Partie de savate sur France 2

Laurent Wauquiez (à gauche) et Edouard Philippe. (à gauche, photo Stéphane Lagoutte. Myop / à droite, photo Benoit Tessier. Reuters)
publié le 27 septembre 2018 à 17h35

Une tête de gondole d'un côté, une tête à claques de l'autre. Edouard Philippe et Laurent Wauquiez s'affrontent ce soir sur France 2 à l'Emission politique.

Le premier, chef du gouvernement et principal porte-voix de la majorité, avec son look d’échalas débonnaire et sa barbe d’instit de gauche, plaidera une nouvelle fois la cause du «en même temps» macronien : en même temps de droite, en même temps pas de gauche. Au centre droit en fait, c’est-à-dire au centre de l’omelette dont parlait Alain Juppé et qu’il fallait couper aux deux bouts. L’ennui, c’est que cette partie centrale se dessèche tandis que les deux extrémités gardent leur saveur. Il fera dans le social pour tenter de faire oublier les sorties incontrôlables de son président. Face à celui qui se veut le meilleur procureur, il s’efforcera d’être le meilleur avocat.
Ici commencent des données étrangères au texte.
(** The queues of the four ends; that of [signal_r] holds the daemon while it is
    [DReading]. *)
Record sem := mkSem {
  users : list upc; daemon : dpc; helpers : list hpc;
  q_wait_r : list nat; q_wait_w : list nat; q_signal_w : list nat;
}.

#[export] Instance sem_settable : Settable sem := fun s =>
  mkSem (users s) (daemon s) (helpers s) (q_wait_r s) (q_wait_w s) (q_signal_w s).

(** The handles a process has at a point of its program. *)
Definition u_holds (u : upc) (e : hend) : bool :=
  match u with
  | UNew1 _ => true
  | UNew2 _ => negb (bool_decide (e = signal_r))
  | URun _ | USignalling _ | UWaiting _ => bool_decide (e = wait_r) || bool_decide (e = signal_w)
  | UFree => bool_decide (e = signal_w)
  | UGone => false
  end.

Definition d_holds (d : dpc) (e : hend) : bool :=
  match d with
  | DClose => true
  | DRead | DReading | DFork | DExit => negb (bool_decide (e = signal_w))
  | DGone => false
  end.

Definition h_holds (h : hpc) (e : hend) : bool :=
  match h with
  | HWrite | HWriting | HExit => negb (bool_decide (e = signal_w))
  | HGone => false
  end.

Definition held (e : hend) (s : sem) : bool :=
  existsb (fun u => u_holds u e) (users s) || d_holds (daemon s) e
  || existsb (fun h => h_holds h e) (helpers s).

(** ** Pipes *)

(** What returns: [esem_signal] or [esem_wait] of a process. *)
Inductive event := Signalled (i : nat) | Passed (i : nat).

Definition set_user (i : nat) (u : upc) (s : sem) : sem := s <| users ::= <[i := u]> |>.
Definition set_helper (j : nat) (h : hpc) (s : sem) : sem := s <| helpers ::= <[j := h]> |>.

(** A user whose call returns, whatever the result: nothing looks at it. *)
Definition returns (u : upc) : upc :=
  match u with
  | USignalling k | UWaiting k | URun (Signal k) | URun (Wait k) => URun k
  | _ => u
  end.

Definition user_returns (i : nat) (s : sem) : sem :=
  match users s !! i with Some u => set_user i (returns u) s | None => s end.

(** A byte from a signaller to the daemon. *)
Definition transfer_signal (s : sem) : sem * list event :=
  match daemon s, q_signal_w s with
  | DReading, i :: q => (user_returns i (s <| q_signal_w := q |> <| daemon := DFork |>), [Signalled i])
  | _, _ => (s, [])
  end.

(** From a child to a waiter, who asks for no bytes. *)
Definition transfer_wait (s : sem) : sem * list event :=
  match q_wait_r s, q_wait_w s with
  | i :: qr, j :: qw =>
      (user_returns i (set_helper j HExit (s <| q_wait_r := qr |> <| q_wait_w := qw |>)), [Passed i])
  | _, _ => (s, [])
  end.

(** After a process has closed handles: who waits at the other side of an end
    that nobody has returns with an error. *)
Definition close_signal_w (s : sem) : sem :=
  if negb (held signal_w s) && bool_decide (daemon s = DReading) then s <| daemon := DExit |> else s.

Definition close_signal_r (s : sem) : sem * list event :=
  if held signal_r s then (s, [])
  else (foldl (fun s i => user_returns i s) (s <| q_signal_w := [] |>) (q_signal_w s), Signalled <$> q_signal_w s).

Definition close_wait_r (s : sem) : sem :=
  if held wait_r s then s
  else foldl (fun s j => set_helper j HExit s) (s <| q_wait_w := [] |>) (q_wait_w s).

Definition close_wait_w (s : sem) : sem * list event :=
  if held wait_w s then (s, [])
  else (foldl (fun s i => user_returns i s) (s <| q_wait_r := [] |>) (q_wait_r s), Passed <$> q_wait_r s).

Definition settle (s : sem) : sem * list event :=
  let s := close_signal_w s in
  let '(s, e1) := close_signal_r s in
  let s := close_wait_r s in
  let '(s, e2) := close_wait_w s in
  (s, e1 ++ e2).

(** ** Steps *)

(** [None]: the process is blocked, or has ended. *)
Definition user_step (i : nat) (s : sem) : option (sem * list event) :=
  match users s !! i with
  | Some (UNew1 k) => Some (settle (set_user i (UNew2 k) s))
  | Some (UNew2 k) => Some (settle (set_user i (URun k) s))
  | Some (URun (Signal k)) =>
      if negb (held signal_r s) then Some (user_returns i s, [Signalled i])
      else Some (transfer_signal (set_user i (USignalling k) s <| q_signal_w ::= fun q => q ++ [i] |>))
  | Some (URun (Wait k)) =>
      if negb (held wait_w s) then Some (user_returns i s, [Passed i])
      else Some (transfer_wait (set_user i (UWaiting k) s <| q_wait_r ::= fun q => q ++ [i] |>))
  | Some (URun (Spawn child k)) => Some (set_user i (URun k) s <| users ::= fun l => l ++ [URun child] |>, [])
  | Some (URun Leave) => Some (settle (set_user i UFree s))
  | Some UFree => Some (settle (set_user i UGone s))
  | _ => None
  end.

Definition daemon_step (s : sem) : option (sem * list event) :=
  match daemon s with
  | DClose => Some (settle (s <| daemon := DRead |>))
  | DRead =>
      if negb (held signal_w s) then Some (s <| daemon := DExit |>, [])
      else Some (transfer_signal (s <| daemon := DReading |>))
  | DFork => Some (s <| daemon := DRead |> <| helpers ::= fun l => l ++ [HWrite] |>, [])
  | DExit => Some (settle (s <| daemon := DGone |>))
  | DReading | DGone => None
  end.

Definition helper_step (j : nat) (s : sem) : option (sem * list event) :=
  match helpers s !! j with
  | Some HWrite =>
      if negb (held wait_r s) then Some (set_helper j HExit s, [])
      else Some (transfer_wait (set_helper j HWriting s <| q_wait_w ::= fun q => q ++ [j] |>))
  | Some HExit => Some (settle (set_helper j HGone s))
  | _ => None
  end.

Inductive who := User (i : nat) | Daemon | Helper (j : nat).

Definition sem_step (p : who) (s : sem) : option (sem * list event) :=
  match p with
  | User i => user_step i s
  | Daemon => daemon_step s
  | Helper j => helper_step j s
  end.

(** Who cannot run is passed over. *)
Fixpoint sem_run (sched : list who) (s : sem) : sem * list event :=
  match sched with
  | [] => (s, [])
  | p :: sched =>
      let '(s, e1) := default (s, []) (sem_step p s) in
      let '(s, e2) := sem_run sched s in
      (s, e1 ++ e2)
  end.

(** [esem_new(value)] has forked; its caller goes on with [k]. *)
Definition esem_new (value : nat) (k : script) : sem :=
  mkSem [UNew1 (Nat.iter value Signal k)] DClose [] [] [] [].

(** The pipes that are open after [esem_new], for the outcomes of its two
    [_sys_pipe] and its [malloc]; [false] is the null pointer. *)
Definition esem_new_opens (value : Z) (pipe1 pipe2 malloc : bool) : bool * list hend :=
  if value <? 0 then (false, [])
  else if negb pipe1 then (false, [])
  else if negb pipe2 then (false, filter (fun e => ~ (e = wait_r \/ e = wait_w)) [wait_r; wait_w])
  else if negb malloc then
    (false, filter (fun e => ~ (e = wait_r \/ e = wait_w))
              (filter (fun e => ~ (e = signal_r \/ e = signal_w)) [wait_r; wait_w; signal_r; signal_w]))
  else (true, [wait_r; wait_w; signal_r; signal_w]).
L'autre, tout d'acuité droitière, traîne un passif de cynique de la communication. «Je ne vous servirai pas le bullshit dont j'use habituellement à la télé», avait-il lâché à des étudiants en petit comité. Ce «parler vrai» version saloon du Midwest éveille la vigilance. De quel «bullshit» usera cette fois le chevalier à la veste écarlate ? Du gros rouge qui tache, selon la formule de Sarkozy, probablement : immigration, identité, sécurité, PMA, et ainsi de suite. De quoi doper la droite profonde qui se détourne de plus en plus de Macron. Avec un handicap toutefois : Wauquiez croit-il ce qu'il dit ? Il a commencé dans la vie politique comme desservant de Jacques Barrot, démocrate-chrétien ouvert et social, du centre de la France et du centre tout court. Voyant l'atmosphère ambiante, il a donné il y a quelques années un violent coup de barre à droite, décidé à couper l'herbe sous la botte de Marine Le Pen. Angoisse : ce décentrement ouvre un espace à la droite civilisée, dont Valérie Pécresse se veut le symbole après Juppé. Wauquiez doit donc savoir jusqu'où il ira trop loin pour ne pas trancher l'aile présentable de son mouvement. Il songe même à placer Michel Barnier, le très rond et respecté commissaire de Bruxelles, à la tête de la liste LR pour les européennes. Délicat slalom. Mettra-t-il de l'eau dans son bullshit ? Dans tous les cas, le brouet ne sera guère ragoûtant.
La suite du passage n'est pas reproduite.